One of the strangest things about COVID-19 is how it impacts people in such different ways. Some patients become gravely ill — and even die — while a majority of those infected experience minor symptoms, or none at all.
Now, a study investigating why the coronavirus disease has a mild impact on so many people might make you grateful for an illness most of us love to hate: the common cold.
Researchers at La Jolla Institute for Immunology say memory helper T cells — which recognize common-cold coronaviruses — also recognize matching sites on SARS-CoV-2, the official name of the particular coronavirus that causes COVID-19, according to a new La Jolla Institute study.

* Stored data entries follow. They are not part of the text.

Lemma prefix_cons (a : ascii) (pat : string) (x : ascii) (s : string) :
  String.prefix (String a pat) (String x s)
    = Ascii.eqb a x && String.prefix pat s.
Proof.
  cbn [String.prefix]. destruct (ascii_dec a x) as [->|Hne].
  - now rewrite Ascii.eqb_refl.
  - apply Ascii.eqb_neq in Hne. now rewrite Hne.
Qed.

Lemma includes_here (pat s : string) :
  String.prefix pat s = true -> Str.includes pat s = true.
Proof. intros H. destruct s; simpl in *; rewrite H; reflexivity. Qed.

Lemma includes_append (pat a b : string) :
  Str.includes pat (a ++ pat ++ b) = true.
Proof.
  induction a as [|x a IH]; simpl.
  - apply includes_here, prefix_append.
  - rewrite IH. apply orb_true_r.
Qed.

Lemma includes_append_l (pat a b : string) :
  Str.includes pat b = true -> Str.includes pat (a ++ b) = true.
Proof.
  intros H. induction a as [|x a IH]; simpl; [exact H|].
  rewrite IH. apply orb_true_r.
Qed.



End StringFacts.

(** ** Decimal renderings and session identifiers *)

Section SessionIds.

Lemma of_Z_inj (a b : Z) : Str.of_Z a = Str.of_Z b -> a = b.
Proof.
  unfold Str.of_Z. intros H.
  apply DecimalZ.to_int_inj.
  pose proof (NilEmpty.isi (Z.to_int a)) as Ha.
  pose proof (NilEmpty.isi (Z.to_int b)) as Hb.
  rewrite H in Ha. congruence.
Qed.

Lemma uint_no_underscore (d : Decimal.uint) :
  Str.has_char Str.underscore (NilEmpty.string_of_uint d) = false.
Proof. induction d; simpl; auto. Qed.

Lemma of_Z_no_underscore (z : Z) : Str.has_char Str.underscore (Str.of_Z z) = false.
Proof.
  unfold Str.of_Z. destruct (Z.to_int z) as [d|d]; simpl;
    apply uint_no_underscore.
Qed.

(** Two texts cut at their first Str.underscore agree piecewise. *)
Lemma split_at_underscore (a b x y : string) :
  Str.has_char Str.underscore a = false ->
  Str.has_char Str.underscore b = false ->
  a ++ String Str.underscore x = b ++ String Str.underscore y ->
  a = b /\ x = y.
Proof.
  revert b. induction a as [|c a IH]; intros [|d b] Ha Hb H.
  - now inversion H.
  - injection H as Hc Hr. cbn [Str.has_char] in Hb.
    rewrite <- Hc, Ascii.eqb_refl in Hb. discriminate.
  - injection H as Hc Hr. cbn [Str.has_char] in Ha.
    rewrite Hc, Ascii.eqb_refl in Ha. discriminate.
  - injection H as Hc Hr. subst d.
    cbn [Str.has_char] in Ha, Hb.
    apply orb_false_iff in Ha as [_ Ha]. apply orb_false_iff in Hb as [_ Hb].
    destruct (IH b Ha Hb Hr) as [-> ->]. now split.
Qed.

Lemma new_session_id_inj (t u : moment) :
  new_session_id t = new_session_id u -> t = u.
Proof.
  unfold new_session_id. intros H.
  apply (f_equal (Str.drop 7)) in H. simpl in H.
  change ("_" ++ random_suffix t) with (String Str.underscore (random_suffix t)) in H.
  change ("_" ++ random_suffix u) with (String Str.underscore (random_suffix u)) in H.
  apply split_at_underscore in H as [Hc Hr]; try apply of_Z_no_underscore.
  apply of_Z_inj in Hc. destruct t, u; simpl in *; congruence.
Qed.

End SessionIds.

(** ** The state store *)

Section StateStore.

Lemma render_config_proto (st : state) :
  config_proto (state_of (render st)) = config_proto st.
Proof.
  unfold render. destruct (isOpen st); [destruct (renderChat st)|]; reflexivity.
Qed.

(** A render changes nothing but the container. *)
Lemma render_frame (st : state) :
  let st' := state_of (render st) in
  isOpen st' = isOpen st /\ isMinimized st' = isMinimized st /\
  isLoading st' = isLoading st /\ messages st' = messages st /\
  sessionId st' = sessionId st /\ config st' = config st.
Proof.
  unfold render. destruct (isOpen st) eqn:Ho; [destruct (renderChat st)|];
    simpl; rewrite ?Ho; repeat split; reflexivity.
Qed.

(** What settling a request leaves in the store. *)
Lemma settle_store (now : Z) (o : fetch_outcome) (st : state) :
  let st' := state_of (sendMessage_settle now o st) in
  isLoading st' = false /\
  messages st' =
    (messages st ++
     [{| role := assistant; content := reply_content o;
         timestamp := now |}])%list.
Proof.
  unfold sendMessage_settle.
  destruct (render_frame
              (set_isLoading false
                 (push {| role := assistant; content := reply_content o;
                          timestamp := now |} st)))
    as (_ & _ & Hl & Hm & _).
  split; [rewrite Hl | rewrite Hm]; reflexivity.
Qed.

Lemma failure_reply (o : fetch_outcome) (err : string) :
  failure_text o = Some err -> reply_content o = VStr (error_content err).
Proof.
  unfold reply_content, try_block, failure_text.
  destruct o as [msg|status statusText body].
  - now intros [= <-].
  - destruct (ok status); [discriminate|]. now intros [= <-].
Qed.

Lemma error_content_quotes (err : string) :
  Str.includes err (error_content err) = true.
Proof. unfold error_content. apply includes_append. Qed.

Lemma error_content_recommends (err : string) :
  Str.includes "consult a healthcare professional" (error_content err) = true.
Proof.
  unfold error_content. rewrite <- append_assoc.
  apply includes_append_l. reflexivity.
Qed.

(** [Object.assign] on a key other than [__proto__] is the union. *)
Lemma object_assign_lookup (target : gmap string value) (p : proto)
    (source : value) (k : string) :
  k <> "__proto__" ->
  fst (object_assign target p source) !! k = assign target source !! k.
Proof.
  intros Hk. unfold object_assign, assign.
  destruct (own_props source !! "__proto__"); [|reflexivity].
  destruct (target !! "__proto__"); [reflexivity|].
  destruct (reaches_proto_accessor p); [|reflexivity].
  cbn [fst]. rewrite !lookup_union, lookup_delete_ne by congruence.
  reflexivity.
Qed.


(** [Object.assign] drops no key. *)
Lemma object_assign_keeps (target : gmap string value) (p : proto)
    (source : value) (k : string) :
  is_Some (target !! k) -> is_Some (fst (object_assign target p source) !! k).
Proof.
  intros [old Hold].
  assert (Hunion : is_Some ((own_props source ∪ target) !! k)).
  { rewrite lookup_union, Hold. destruct (own_props source !! k); eauto. }
  destruct (String.eqb_spec k "__proto__") as [->|Hk].
  - unfold object_assign. rewrite Hold.
    destruct (own_props source !! "__proto__"); exact Hunion.
  - rewrite object_assign_lookup by exact Hk. exact Hunion.
Qed.


(** What [configure] leaves in the store. *)
Lemma configure_store (newConfig : value) (st : state) :
  let st' := state_of (configure newConfig st) in
  let merged := object_assign (config st) (config_proto st) newConfig in
  isOpen st' = isOpen st /\ isMinimized st' = isMinimized st /\
  isLoading st' = isLoading st /\ messages st' = messages st /\
  sessionId st' = sessionId st /\ config st' = fst merged /\
  config_proto st' = snd merged.
Proof.
  cbv zeta. unfold configure.
  destruct (render_frame
              (set_config_proto
                 (snd (object_assign (config st) (config_proto st) newConfig))
                 (set_config
                    (fst (object_assign (config st) (config_proto st) newConfig))
                    st)))
    as (Ho & Hmin & Hl & Hm & Hs & Hc).
  rewrite Ho, Hmin, Hl, Hm, Hs, Hc, render_config_proto. repeat split.
Qed.
(** * Dynamic Smagorinsky closure of freeShearLayer: the filter and the
      coefficient estimator of [src/turbulence.c], the writer of
      [src/output.c]

    A [real ***] array is a function of three [int] indices.  The loops of
    the source are kept as loops over a store of named arrays, and each
    loop nest is then shown to act cell by cell.

    [type.h] is not under [src/], and the code is read twice, statement
    for statement.
    - First with [real] the field of real numbers, where a division by
      zero ends the run.  This reading serves for what does not depend on
      the arithmetic: which cells a loop nest reads and assigns, where a
      divisor is zero, the order of the lines written, and the equality
      of two values that the same operations compute.
    - Then, in module [B64], with [real] the C type [double]: binary64
      numbers, with rounding, infinities and NaN, where no statement ends
      the run.  The statements on the values the program computes are
      made in this reading; the two failing inputs of the first reading,
      whose values are 0, 1 and 1/3, are run again in it. *)

From Stdlib Require Import Floats.
From Stdlib Require Import Reals ZArith List Bool FinFun FunctionalExtensionality Lia Lra.
Import ListNotations.

Set Implicit Arguments.

Local Open Scope Z_scope.

(** ** Values and arrays *)

(** [type.h]: the floating type of the solver. *)
Notation real := R (only parsing).

(** A [real ***] as the code indexes it: [U[i][j][k]]. *)
(** A three-index array of values of type [T]. *)
Definition ArrayOf (T : Type) : Type := Z -> Z -> Z -> T.

Definition Array3 : Type := Z -> Z -> Z -> real.

Definition cell : Type := (Z * Z * Z)%type.

(** ** Counted loops *)

Section Loops.
Variable St : Type.

  (** [for (i = i0; ...; i++) body], with [n] iterations left. *)
Fixpoint for_from (n : nat) (i : Z) (body : Z -> St -> St) (s : St) : St :=
    match n with
    | O => s
    | S n' => for_from n' (i + 1) body (body i s)
    end.

  (** [for (i = lo; i < hi; i++) body]. *)
Definition for_ (lo hi : Z) (body : Z -> St -> St) (s : St) : St :=
    for_from (Z.to_nat (hi - lo)) lo body s.

  (** The same loop when the body can leave the real numbers (a division
      by zero): the first such iteration ends the run with [None]. *)
Fixpoint forE_from (n : nat) (i : Z) (body : Z -> St -> option St) (s : St)
    : option St :=
    match n with
    | O => Some s
    | S n' =>
        match body i s with
        | Some s' => forE_from n' (i + 1) body s'
        | None => None
        end
    end.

“Memory” T cells essentially remember the viruses they have seen previously, which helps the body’s cells recognize and fight repeat invaders. And this function may help prevent people from getting as sick with COVID-19, says Daniela Weiskopf, a La Jolla Institute research assistant professor who co-led the new study:
“We have now proven that, in some people, pre-existing T cell memory against common cold coronaviruses can cross-recognize SARS-CoV-2, down to exact molecular structures. This could help explain why some people show milder symptoms of disease while others get severely sick.”
Weiskopf says having a more robust T cell response might help your body mount a quicker, stronger response to the coronavirus that is at the root of today’s pandemic.
The new findings seem to support an earlier paper from the institute reporting that 40% to 60% of people who never had been exposed to SARS-CoV-2 nonetheless had T cells that reacted to the virus. In effect, their immune systems recognized fragments of the virus despite never having seen it before.
The upshot of the new research is that fighting off a common cold coronavirus might teach your body’s T cell compartment to recognize some parts of SARS-CoV-2. Still, the researchers caution that their findings amount to “speculation” and say much more data is needed before reaching any definite conclusions.